The problem :: Your task is to copy every line of the entries that holds the word "Section".

Source material ::
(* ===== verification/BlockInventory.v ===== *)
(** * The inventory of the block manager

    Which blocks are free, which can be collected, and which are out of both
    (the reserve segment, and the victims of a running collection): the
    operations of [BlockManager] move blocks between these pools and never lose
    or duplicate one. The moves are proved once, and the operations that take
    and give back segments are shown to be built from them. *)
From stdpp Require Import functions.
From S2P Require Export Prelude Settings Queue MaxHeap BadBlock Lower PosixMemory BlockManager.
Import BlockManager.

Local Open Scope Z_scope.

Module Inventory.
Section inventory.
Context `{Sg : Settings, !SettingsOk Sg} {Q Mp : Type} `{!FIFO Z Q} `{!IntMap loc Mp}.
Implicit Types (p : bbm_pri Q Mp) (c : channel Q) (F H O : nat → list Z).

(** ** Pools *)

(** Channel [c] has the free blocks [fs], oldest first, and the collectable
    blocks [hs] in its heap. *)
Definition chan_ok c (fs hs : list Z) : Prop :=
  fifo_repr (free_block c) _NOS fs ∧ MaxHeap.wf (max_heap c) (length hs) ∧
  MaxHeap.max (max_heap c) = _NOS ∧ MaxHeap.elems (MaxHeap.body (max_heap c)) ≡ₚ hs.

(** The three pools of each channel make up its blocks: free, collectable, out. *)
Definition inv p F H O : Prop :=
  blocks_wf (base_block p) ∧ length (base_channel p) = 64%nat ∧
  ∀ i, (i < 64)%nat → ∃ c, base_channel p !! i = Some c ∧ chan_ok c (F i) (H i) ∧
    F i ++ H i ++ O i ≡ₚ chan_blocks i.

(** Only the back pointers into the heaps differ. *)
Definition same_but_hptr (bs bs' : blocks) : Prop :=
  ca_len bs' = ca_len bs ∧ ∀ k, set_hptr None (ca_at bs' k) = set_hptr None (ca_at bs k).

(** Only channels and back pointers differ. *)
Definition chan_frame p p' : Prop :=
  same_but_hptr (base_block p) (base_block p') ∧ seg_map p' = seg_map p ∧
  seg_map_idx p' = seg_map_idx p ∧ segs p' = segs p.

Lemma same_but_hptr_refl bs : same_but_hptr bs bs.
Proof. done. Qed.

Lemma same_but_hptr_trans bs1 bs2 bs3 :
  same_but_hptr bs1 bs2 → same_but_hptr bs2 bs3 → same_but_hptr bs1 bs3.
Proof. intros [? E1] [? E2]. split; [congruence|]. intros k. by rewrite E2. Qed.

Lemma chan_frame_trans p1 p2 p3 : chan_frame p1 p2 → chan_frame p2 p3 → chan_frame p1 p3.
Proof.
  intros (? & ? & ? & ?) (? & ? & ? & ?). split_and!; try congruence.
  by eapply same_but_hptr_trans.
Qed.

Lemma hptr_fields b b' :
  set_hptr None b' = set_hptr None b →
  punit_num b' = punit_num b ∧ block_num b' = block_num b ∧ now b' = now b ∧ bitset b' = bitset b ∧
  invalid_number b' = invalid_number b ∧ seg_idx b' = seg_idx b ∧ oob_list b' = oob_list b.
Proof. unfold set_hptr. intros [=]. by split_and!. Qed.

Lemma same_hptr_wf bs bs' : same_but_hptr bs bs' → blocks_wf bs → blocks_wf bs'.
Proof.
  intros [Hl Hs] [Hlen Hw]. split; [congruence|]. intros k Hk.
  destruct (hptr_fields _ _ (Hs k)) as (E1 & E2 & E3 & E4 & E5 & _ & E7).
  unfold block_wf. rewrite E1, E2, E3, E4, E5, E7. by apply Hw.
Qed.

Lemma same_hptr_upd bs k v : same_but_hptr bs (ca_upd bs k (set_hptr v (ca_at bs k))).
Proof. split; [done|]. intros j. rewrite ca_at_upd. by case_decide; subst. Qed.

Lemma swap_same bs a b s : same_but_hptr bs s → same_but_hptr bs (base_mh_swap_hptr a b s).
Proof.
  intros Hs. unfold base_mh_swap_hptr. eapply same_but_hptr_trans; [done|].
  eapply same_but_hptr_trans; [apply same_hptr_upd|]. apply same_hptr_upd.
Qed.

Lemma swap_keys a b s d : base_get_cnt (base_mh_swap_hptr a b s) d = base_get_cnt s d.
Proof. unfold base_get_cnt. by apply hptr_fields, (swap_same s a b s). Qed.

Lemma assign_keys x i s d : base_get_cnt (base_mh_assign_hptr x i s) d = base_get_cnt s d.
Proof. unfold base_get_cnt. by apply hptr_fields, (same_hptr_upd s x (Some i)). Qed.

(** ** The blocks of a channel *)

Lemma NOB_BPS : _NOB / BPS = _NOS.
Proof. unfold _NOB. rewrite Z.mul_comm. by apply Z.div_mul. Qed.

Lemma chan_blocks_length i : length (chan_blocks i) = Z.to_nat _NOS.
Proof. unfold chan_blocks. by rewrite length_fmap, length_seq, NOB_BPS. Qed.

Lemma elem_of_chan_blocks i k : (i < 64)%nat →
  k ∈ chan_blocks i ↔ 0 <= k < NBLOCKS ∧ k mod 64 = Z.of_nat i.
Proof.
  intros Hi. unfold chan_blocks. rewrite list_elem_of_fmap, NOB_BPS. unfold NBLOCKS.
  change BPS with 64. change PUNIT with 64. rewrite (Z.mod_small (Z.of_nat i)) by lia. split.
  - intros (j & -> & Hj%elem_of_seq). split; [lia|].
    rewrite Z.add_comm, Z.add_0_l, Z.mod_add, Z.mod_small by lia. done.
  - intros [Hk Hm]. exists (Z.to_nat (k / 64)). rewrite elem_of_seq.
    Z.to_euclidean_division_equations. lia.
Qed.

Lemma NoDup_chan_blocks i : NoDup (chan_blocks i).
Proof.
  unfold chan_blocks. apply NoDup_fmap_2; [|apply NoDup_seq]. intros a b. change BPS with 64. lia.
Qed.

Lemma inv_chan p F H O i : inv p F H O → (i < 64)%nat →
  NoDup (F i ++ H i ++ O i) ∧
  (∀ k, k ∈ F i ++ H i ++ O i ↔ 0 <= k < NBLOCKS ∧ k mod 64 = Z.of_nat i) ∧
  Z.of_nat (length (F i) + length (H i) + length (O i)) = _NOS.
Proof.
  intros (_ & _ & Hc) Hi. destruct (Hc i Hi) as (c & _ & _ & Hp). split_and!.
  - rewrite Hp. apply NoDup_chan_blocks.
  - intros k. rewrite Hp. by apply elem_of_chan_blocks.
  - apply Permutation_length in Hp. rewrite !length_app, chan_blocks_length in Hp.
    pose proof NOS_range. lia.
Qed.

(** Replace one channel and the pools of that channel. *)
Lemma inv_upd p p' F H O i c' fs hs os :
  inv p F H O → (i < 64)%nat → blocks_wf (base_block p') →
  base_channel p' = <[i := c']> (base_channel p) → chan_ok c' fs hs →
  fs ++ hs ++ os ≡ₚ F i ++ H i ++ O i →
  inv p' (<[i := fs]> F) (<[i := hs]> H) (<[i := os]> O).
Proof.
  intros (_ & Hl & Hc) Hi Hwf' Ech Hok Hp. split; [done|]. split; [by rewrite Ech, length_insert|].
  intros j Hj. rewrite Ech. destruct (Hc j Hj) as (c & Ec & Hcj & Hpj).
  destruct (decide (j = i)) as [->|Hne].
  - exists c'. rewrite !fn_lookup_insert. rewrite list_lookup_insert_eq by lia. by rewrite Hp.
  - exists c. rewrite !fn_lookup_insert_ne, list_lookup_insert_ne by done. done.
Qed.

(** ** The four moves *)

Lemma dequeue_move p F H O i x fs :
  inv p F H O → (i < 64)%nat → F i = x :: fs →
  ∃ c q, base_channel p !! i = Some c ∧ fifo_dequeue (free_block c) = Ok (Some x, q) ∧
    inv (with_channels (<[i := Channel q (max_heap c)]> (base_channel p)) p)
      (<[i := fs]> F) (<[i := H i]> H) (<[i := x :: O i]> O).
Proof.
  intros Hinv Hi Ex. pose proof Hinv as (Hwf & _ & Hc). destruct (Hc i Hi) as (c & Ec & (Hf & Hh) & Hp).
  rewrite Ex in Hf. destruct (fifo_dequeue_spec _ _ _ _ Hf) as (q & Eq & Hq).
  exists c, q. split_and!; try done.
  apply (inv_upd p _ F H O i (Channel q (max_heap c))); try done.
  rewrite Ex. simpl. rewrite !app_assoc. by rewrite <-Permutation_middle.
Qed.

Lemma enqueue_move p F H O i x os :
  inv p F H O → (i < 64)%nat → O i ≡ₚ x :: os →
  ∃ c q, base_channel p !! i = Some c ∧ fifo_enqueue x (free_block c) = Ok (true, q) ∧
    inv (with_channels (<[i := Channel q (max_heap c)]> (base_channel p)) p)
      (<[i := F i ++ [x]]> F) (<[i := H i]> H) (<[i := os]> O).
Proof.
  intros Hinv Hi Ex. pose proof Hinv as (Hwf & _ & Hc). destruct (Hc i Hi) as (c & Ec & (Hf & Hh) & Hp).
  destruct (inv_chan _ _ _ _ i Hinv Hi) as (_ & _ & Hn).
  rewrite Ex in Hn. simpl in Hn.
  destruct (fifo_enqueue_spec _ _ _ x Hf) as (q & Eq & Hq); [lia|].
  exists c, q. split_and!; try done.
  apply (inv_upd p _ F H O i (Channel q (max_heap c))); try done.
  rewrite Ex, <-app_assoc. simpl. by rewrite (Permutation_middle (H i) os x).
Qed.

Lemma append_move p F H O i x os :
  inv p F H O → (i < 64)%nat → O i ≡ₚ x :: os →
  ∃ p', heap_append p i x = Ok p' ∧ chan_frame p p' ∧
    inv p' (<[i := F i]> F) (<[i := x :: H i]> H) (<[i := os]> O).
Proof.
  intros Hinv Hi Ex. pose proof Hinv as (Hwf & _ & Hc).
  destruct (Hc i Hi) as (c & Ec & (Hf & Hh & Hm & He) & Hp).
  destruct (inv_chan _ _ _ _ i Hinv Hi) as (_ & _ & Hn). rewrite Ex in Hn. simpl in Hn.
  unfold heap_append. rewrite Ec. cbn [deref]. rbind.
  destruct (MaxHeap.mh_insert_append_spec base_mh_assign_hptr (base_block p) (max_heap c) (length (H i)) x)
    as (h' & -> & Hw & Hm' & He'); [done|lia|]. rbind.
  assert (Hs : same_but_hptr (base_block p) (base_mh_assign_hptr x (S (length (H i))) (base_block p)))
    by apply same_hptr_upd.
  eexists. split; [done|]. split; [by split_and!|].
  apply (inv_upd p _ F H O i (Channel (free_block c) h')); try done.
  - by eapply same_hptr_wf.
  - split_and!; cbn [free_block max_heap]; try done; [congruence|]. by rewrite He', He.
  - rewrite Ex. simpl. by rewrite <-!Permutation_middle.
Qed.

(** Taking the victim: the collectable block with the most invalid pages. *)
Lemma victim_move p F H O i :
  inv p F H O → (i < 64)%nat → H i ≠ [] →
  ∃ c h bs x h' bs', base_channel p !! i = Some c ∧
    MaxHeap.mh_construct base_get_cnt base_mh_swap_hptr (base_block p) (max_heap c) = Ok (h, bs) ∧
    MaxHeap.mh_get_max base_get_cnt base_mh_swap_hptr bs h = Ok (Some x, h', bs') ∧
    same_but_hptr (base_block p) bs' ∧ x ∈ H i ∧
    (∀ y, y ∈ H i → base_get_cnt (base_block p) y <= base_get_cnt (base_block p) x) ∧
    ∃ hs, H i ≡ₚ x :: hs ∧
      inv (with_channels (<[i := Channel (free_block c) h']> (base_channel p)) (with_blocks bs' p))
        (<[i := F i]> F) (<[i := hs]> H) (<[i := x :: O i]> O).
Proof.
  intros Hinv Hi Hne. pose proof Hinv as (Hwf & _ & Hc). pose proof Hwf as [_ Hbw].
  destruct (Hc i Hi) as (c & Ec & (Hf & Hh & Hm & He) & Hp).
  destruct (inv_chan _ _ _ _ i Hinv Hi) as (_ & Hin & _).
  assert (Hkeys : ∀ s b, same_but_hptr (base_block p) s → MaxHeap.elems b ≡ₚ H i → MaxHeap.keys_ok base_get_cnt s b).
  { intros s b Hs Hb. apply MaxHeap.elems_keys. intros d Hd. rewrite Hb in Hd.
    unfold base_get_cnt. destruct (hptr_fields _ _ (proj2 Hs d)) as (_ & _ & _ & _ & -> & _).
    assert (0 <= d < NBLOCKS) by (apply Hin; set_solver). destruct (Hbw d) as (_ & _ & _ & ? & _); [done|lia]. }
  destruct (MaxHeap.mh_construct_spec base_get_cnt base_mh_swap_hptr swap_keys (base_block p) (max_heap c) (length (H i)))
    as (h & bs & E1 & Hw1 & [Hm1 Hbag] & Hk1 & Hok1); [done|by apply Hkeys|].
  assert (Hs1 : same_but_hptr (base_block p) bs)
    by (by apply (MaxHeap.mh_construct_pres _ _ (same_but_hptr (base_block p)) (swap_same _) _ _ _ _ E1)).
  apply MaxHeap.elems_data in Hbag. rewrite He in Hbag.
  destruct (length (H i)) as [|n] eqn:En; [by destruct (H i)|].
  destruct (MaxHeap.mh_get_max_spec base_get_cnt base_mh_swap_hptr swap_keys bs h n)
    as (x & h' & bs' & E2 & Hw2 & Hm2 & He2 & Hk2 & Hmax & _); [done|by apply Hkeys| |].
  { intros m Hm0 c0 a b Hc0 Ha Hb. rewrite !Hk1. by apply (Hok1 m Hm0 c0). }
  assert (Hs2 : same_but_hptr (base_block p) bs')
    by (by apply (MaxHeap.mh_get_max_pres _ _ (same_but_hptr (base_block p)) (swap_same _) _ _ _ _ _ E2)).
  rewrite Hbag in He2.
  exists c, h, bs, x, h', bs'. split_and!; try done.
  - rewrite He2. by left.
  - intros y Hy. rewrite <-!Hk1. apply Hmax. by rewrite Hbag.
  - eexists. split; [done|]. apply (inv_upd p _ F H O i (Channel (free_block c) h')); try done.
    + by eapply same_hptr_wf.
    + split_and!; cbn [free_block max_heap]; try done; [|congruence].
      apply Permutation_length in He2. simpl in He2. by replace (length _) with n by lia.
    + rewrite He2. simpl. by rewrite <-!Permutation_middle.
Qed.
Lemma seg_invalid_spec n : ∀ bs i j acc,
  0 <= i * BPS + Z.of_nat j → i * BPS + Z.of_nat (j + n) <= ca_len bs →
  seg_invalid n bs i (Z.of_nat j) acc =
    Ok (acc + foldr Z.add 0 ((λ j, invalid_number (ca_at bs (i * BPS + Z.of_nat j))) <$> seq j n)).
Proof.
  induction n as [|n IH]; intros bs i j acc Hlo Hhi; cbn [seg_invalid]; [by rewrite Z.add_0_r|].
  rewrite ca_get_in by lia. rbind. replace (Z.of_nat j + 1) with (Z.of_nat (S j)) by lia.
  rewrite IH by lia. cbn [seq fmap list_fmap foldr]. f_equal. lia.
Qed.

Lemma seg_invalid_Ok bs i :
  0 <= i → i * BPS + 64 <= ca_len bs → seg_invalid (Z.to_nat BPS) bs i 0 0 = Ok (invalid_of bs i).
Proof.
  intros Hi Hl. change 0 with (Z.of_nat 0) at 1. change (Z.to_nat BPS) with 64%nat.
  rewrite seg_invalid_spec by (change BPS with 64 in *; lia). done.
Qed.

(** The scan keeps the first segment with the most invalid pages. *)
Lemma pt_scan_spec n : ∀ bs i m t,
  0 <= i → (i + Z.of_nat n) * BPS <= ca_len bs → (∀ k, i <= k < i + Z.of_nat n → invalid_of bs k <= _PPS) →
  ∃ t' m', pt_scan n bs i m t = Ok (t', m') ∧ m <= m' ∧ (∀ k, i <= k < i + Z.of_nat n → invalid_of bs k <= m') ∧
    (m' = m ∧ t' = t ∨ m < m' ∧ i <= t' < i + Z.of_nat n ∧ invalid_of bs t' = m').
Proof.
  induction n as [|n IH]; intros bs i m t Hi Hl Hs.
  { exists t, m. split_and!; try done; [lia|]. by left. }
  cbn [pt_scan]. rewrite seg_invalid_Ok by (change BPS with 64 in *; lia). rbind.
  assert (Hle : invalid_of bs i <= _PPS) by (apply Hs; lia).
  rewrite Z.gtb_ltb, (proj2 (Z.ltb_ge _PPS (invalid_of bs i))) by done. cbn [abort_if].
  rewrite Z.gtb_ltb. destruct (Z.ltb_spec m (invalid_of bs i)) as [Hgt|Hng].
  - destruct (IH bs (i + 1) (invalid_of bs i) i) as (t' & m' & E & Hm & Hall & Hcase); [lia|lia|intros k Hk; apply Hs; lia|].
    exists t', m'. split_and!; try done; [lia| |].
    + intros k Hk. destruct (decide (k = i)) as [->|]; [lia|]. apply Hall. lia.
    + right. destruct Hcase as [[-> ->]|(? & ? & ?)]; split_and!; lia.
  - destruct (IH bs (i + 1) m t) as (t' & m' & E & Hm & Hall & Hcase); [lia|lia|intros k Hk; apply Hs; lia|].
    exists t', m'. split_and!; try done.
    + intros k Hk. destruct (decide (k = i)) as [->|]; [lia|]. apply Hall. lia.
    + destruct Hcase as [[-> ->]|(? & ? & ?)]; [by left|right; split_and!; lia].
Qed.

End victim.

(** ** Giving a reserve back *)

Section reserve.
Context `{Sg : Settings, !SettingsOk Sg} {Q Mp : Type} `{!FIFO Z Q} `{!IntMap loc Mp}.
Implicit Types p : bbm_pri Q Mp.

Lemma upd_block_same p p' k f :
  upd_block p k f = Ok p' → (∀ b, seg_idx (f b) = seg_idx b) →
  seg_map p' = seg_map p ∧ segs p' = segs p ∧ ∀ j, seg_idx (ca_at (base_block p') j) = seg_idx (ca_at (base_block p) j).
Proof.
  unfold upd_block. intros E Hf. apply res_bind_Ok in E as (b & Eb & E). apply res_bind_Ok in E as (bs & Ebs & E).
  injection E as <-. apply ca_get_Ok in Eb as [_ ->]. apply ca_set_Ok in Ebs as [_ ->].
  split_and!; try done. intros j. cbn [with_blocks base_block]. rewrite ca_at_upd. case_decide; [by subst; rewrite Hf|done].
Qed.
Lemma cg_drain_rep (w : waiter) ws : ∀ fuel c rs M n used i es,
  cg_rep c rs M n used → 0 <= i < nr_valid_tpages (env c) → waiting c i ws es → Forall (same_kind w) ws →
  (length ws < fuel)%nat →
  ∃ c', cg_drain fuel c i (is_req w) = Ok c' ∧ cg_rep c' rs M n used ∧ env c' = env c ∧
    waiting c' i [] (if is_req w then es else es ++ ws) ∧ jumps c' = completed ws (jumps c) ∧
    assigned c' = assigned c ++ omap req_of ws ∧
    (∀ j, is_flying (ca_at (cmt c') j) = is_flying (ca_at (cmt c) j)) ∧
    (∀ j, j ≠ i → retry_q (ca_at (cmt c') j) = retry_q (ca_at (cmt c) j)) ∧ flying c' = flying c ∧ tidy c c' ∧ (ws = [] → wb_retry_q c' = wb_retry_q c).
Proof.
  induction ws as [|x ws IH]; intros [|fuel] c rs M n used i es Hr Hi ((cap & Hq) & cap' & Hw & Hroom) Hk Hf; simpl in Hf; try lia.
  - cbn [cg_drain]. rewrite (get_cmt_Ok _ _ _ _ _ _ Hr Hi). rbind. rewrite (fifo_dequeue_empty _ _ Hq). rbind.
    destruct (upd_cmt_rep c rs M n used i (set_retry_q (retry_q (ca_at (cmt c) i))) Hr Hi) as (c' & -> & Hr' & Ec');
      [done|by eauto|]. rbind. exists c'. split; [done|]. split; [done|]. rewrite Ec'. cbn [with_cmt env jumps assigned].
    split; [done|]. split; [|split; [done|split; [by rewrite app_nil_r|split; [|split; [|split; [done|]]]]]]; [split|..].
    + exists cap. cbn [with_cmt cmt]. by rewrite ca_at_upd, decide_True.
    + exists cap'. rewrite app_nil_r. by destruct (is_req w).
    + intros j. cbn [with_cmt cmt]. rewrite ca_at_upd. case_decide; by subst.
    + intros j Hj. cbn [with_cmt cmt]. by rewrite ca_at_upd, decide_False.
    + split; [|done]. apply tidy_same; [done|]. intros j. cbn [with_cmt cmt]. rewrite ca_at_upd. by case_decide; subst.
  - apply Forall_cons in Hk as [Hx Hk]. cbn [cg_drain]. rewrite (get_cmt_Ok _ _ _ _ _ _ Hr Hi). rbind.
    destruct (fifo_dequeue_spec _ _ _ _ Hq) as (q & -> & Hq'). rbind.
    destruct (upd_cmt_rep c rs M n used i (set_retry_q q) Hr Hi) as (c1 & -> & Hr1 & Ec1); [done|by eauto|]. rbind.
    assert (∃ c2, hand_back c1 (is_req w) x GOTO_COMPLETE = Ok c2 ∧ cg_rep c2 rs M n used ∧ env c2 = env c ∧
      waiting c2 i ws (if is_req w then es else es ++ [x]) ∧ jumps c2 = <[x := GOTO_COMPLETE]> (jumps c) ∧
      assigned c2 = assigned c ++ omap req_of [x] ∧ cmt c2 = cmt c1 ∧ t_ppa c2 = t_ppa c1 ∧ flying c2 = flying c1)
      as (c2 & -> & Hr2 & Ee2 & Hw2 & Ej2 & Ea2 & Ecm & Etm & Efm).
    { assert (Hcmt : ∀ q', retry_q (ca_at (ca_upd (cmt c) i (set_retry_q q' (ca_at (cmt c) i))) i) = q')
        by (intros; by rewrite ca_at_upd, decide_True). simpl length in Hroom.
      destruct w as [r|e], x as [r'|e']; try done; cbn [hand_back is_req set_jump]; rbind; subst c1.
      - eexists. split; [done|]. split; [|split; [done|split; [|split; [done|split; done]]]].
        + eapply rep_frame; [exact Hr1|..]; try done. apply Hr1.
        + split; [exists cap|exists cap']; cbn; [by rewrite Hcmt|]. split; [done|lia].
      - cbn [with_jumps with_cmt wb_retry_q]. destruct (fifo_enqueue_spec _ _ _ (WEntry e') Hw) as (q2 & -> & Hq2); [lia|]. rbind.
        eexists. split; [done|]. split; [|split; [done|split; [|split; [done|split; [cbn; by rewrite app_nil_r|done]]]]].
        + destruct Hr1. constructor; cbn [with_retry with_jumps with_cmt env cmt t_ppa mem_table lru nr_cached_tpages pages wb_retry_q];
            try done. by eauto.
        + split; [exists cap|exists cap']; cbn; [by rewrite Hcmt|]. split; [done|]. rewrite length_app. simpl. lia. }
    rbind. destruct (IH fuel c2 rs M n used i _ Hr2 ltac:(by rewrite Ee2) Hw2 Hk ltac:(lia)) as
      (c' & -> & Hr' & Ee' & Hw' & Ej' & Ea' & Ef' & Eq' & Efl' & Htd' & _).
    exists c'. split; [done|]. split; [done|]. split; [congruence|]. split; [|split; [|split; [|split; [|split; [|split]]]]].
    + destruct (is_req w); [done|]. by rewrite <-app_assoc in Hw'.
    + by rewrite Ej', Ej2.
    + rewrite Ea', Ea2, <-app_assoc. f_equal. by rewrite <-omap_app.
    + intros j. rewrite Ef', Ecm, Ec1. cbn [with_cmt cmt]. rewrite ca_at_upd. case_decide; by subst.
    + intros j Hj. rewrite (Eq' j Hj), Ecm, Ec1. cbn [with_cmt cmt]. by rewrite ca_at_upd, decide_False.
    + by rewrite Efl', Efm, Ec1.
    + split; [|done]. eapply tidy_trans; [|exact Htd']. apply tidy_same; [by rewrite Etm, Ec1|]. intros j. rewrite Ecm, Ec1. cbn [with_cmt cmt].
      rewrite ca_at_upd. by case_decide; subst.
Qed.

Solution to the problem ::
Section inventory.
Section reserve.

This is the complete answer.